__TO DO__
From the entries below, retype only the lines from the one with "(** The other" through the one with "destruct (next_wake (fb_pc", exactly as written.

__EXERCISE INPUTS__
# # # # # # #
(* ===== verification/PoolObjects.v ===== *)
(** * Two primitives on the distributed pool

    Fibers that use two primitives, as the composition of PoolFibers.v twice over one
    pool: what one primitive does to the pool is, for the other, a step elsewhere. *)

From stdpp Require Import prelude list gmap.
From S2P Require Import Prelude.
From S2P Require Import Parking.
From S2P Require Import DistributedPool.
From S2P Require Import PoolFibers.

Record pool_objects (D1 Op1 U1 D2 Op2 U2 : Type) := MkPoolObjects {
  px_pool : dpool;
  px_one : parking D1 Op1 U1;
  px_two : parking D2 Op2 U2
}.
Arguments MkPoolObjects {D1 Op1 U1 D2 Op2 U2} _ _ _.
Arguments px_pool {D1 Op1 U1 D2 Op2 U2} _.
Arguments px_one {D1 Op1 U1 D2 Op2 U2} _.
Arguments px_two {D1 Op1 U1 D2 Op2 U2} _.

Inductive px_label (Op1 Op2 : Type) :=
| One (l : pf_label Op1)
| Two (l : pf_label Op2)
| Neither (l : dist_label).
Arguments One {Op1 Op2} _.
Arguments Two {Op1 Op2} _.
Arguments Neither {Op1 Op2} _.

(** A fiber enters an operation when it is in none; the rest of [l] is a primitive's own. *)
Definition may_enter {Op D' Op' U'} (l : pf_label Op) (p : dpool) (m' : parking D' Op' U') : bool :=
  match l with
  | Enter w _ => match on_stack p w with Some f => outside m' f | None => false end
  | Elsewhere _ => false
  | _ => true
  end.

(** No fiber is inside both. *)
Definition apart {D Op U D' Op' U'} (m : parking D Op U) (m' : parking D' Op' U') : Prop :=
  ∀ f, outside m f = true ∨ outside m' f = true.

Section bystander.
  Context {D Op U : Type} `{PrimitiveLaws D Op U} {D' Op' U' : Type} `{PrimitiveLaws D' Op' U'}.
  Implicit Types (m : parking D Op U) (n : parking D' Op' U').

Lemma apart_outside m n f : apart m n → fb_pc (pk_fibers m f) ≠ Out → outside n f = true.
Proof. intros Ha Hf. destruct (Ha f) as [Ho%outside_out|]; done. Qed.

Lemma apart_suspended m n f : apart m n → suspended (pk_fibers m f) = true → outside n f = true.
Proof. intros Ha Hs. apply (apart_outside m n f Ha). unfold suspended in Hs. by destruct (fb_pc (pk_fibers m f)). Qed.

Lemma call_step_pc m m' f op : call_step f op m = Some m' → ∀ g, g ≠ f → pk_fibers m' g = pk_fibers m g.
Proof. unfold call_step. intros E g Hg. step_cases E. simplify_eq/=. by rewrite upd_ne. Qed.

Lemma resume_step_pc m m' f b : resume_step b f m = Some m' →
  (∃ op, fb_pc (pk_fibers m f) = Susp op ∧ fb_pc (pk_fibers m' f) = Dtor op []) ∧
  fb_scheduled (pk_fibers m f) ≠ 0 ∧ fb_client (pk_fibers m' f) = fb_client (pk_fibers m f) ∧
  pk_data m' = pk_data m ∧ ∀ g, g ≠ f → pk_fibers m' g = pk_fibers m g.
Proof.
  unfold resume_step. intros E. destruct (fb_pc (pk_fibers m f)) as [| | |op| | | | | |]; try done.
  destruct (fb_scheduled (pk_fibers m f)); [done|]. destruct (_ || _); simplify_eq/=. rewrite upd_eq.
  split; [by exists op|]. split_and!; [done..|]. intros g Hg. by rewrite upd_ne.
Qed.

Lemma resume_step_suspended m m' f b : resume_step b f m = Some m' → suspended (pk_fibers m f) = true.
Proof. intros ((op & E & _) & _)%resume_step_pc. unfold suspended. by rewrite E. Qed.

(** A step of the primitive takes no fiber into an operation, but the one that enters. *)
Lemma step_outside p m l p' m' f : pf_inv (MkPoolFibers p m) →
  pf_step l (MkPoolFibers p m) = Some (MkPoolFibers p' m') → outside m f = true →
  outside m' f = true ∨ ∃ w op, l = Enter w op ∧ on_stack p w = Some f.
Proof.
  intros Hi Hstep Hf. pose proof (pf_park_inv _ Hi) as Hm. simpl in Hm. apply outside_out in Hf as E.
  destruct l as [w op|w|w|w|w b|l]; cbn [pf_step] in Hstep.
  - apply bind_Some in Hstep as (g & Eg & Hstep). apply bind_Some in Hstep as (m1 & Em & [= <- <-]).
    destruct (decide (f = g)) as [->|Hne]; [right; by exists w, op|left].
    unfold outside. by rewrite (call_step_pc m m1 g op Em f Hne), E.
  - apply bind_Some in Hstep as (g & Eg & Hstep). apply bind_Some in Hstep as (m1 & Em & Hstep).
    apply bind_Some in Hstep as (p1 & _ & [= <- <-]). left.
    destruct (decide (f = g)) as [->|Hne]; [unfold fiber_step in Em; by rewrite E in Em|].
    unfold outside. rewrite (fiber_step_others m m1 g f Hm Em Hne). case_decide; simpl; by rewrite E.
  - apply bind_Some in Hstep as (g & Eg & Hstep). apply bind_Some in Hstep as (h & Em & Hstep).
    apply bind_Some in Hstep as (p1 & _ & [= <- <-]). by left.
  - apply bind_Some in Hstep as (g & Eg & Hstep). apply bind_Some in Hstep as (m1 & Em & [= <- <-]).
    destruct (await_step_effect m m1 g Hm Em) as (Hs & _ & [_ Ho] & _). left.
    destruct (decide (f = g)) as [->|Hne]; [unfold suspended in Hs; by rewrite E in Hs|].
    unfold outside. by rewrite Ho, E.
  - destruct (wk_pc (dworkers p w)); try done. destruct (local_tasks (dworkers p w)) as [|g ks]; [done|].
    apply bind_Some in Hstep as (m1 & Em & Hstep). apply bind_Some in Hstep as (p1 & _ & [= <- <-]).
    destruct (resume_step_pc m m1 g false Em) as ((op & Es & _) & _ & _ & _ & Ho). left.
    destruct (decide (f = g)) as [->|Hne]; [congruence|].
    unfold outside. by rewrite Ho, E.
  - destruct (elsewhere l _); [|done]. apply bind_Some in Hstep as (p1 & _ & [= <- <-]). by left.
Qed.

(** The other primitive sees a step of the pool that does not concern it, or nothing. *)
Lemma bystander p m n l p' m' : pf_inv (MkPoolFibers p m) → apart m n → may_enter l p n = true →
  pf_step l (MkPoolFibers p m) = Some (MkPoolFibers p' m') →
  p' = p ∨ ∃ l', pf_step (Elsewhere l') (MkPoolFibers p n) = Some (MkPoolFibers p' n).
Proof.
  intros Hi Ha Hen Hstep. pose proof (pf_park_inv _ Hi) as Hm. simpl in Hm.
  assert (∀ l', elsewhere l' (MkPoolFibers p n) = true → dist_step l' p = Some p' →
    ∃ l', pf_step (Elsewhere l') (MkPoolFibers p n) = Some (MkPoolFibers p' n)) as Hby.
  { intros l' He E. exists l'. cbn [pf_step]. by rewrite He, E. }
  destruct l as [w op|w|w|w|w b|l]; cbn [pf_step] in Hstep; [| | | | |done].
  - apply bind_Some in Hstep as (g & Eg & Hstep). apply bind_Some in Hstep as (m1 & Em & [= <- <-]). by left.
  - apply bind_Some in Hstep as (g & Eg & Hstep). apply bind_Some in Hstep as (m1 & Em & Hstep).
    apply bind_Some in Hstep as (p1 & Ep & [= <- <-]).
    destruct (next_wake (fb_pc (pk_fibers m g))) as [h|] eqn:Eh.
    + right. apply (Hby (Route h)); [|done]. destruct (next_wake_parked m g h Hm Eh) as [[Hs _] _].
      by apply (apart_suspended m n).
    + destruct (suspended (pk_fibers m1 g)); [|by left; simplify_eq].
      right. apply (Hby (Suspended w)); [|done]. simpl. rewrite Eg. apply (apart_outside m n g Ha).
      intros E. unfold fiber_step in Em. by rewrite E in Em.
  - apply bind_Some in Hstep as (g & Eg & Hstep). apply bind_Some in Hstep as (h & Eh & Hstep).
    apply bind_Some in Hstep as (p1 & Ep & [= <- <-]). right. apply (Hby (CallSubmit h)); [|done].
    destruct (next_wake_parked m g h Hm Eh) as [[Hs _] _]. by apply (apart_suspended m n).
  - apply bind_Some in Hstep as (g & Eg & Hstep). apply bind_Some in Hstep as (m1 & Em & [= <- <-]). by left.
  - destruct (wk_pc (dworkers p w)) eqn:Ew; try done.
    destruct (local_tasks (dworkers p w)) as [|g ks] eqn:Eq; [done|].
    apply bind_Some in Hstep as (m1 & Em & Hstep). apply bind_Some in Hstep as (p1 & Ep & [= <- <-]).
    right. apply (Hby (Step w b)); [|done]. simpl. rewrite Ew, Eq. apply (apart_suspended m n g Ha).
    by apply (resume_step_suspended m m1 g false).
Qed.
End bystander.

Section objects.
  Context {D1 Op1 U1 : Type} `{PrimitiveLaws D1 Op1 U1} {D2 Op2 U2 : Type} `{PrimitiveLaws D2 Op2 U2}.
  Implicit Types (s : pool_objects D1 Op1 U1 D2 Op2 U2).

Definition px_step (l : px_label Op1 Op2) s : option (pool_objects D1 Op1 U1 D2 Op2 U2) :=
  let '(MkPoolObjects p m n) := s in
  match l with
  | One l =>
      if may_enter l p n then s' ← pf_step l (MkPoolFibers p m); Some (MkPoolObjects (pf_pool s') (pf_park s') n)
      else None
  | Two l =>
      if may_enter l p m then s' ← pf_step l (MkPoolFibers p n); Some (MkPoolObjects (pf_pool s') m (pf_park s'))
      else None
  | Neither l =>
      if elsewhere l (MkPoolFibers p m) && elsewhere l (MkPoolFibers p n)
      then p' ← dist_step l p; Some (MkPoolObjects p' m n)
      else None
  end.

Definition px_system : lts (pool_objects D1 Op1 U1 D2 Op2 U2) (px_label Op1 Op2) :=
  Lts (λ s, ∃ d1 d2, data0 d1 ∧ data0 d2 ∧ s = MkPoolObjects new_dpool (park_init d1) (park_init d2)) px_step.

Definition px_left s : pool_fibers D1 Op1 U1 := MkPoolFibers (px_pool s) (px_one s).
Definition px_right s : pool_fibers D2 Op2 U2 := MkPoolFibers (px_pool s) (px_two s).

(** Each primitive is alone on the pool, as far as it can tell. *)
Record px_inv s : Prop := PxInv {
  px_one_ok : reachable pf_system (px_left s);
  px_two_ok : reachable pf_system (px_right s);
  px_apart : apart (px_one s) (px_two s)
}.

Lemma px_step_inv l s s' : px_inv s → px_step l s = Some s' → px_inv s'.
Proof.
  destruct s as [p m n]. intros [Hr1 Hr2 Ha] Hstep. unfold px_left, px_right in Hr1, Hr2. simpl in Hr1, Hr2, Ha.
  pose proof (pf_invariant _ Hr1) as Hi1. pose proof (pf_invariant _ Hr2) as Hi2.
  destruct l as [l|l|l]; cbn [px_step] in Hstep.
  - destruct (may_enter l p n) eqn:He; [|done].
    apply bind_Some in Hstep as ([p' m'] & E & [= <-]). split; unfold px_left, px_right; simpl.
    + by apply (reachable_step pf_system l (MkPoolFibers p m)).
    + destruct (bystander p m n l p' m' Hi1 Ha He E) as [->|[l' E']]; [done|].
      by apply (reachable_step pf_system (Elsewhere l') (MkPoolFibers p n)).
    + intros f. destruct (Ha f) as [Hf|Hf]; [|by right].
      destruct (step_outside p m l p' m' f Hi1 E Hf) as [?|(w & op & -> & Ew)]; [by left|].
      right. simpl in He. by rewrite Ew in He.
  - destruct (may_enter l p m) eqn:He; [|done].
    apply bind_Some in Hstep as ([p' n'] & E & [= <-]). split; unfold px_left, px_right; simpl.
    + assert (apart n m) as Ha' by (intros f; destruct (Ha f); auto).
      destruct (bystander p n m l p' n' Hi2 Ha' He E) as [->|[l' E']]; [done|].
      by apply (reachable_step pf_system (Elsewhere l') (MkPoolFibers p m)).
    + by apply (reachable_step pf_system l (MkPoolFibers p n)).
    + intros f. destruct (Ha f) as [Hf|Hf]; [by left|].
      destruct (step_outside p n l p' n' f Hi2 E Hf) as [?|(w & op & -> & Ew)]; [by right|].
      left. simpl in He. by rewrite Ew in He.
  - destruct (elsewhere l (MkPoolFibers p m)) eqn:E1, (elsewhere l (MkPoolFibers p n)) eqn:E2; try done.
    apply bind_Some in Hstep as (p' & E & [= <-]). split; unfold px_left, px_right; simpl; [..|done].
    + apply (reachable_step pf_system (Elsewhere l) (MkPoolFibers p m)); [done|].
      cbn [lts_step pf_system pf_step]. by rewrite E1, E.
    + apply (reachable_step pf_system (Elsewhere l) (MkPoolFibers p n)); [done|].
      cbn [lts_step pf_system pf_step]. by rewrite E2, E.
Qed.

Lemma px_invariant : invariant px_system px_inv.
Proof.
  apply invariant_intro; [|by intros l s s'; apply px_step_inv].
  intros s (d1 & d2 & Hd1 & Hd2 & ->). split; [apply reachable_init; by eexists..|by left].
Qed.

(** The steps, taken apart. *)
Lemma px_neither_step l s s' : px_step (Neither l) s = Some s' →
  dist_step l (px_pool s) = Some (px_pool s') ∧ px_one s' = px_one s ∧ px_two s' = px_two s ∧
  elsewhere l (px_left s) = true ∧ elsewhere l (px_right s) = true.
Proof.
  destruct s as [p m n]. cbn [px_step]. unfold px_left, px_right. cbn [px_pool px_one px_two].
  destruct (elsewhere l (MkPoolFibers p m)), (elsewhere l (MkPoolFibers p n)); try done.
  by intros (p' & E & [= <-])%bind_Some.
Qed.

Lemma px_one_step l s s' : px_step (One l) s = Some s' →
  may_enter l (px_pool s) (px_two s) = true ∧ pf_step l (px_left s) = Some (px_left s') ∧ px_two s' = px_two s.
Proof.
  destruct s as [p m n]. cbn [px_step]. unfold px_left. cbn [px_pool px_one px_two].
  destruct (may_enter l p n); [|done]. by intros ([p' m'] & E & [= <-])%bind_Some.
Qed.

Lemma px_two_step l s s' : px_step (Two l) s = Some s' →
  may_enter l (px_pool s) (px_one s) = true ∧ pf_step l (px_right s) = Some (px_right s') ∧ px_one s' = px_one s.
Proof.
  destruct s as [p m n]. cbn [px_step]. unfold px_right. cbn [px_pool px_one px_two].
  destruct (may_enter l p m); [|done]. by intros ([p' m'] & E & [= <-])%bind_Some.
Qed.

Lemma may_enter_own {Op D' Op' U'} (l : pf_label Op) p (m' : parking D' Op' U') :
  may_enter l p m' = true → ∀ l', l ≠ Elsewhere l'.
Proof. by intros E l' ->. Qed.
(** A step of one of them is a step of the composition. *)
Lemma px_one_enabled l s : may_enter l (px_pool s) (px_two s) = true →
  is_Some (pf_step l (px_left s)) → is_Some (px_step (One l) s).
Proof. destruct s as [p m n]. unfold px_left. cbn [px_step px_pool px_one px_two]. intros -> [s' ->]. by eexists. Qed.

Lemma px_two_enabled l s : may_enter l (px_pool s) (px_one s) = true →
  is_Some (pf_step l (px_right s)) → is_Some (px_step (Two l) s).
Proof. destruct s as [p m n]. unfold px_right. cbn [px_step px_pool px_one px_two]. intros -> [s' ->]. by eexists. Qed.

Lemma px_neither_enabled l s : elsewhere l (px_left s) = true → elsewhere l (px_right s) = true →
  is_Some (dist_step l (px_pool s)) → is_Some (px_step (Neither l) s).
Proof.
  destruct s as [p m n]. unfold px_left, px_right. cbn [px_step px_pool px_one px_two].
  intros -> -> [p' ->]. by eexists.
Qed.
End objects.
# # # # # # #
__TASK SOLUTION__
(** The other primitive sees a step of the pool that does not concern it, or nothing. *)
Lemma bystander p m n l p' m' : pf_inv (MkPoolFibers p m) → apart m n → may_enter l p n = true →
  pf_step l (MkPoolFibers p m) = Some (MkPoolFibers p' m') →
  p' = p ∨ ∃ l', pf_step (Elsewhere l') (MkPoolFibers p n) = Some (MkPoolFibers p' n).
Proof.
  intros Hi Ha Hen Hstep. pose proof (pf_park_inv _ Hi) as Hm. simpl in Hm.
  assert (∀ l', elsewhere l' (MkPoolFibers p n) = true → dist_step l' p = Some p' →
    ∃ l', pf_step (Elsewhere l') (MkPoolFibers p n) = Some (MkPoolFibers p' n)) as Hby.
  { intros l' He E. exists l'. cbn [pf_step]. by rewrite He, E. }
  destruct l as [w op|w|w|w|w b|l]; cbn [pf_step] in Hstep; [| | | | |done].
  - apply bind_Some in Hstep as (g & Eg & Hstep). apply bind_Some in Hstep as (m1 & Em & [= <- <-]). by left.
  - apply bind_Some in Hstep as (g & Eg & Hstep). apply bind_Some in Hstep as (m1 & Em & Hstep).
    apply bind_Some in Hstep as (p1 & Ep & [= <- <-]).
    destruct (next_wake (fb_pc (pk_fibers m g))) as [h|] eqn:Eh.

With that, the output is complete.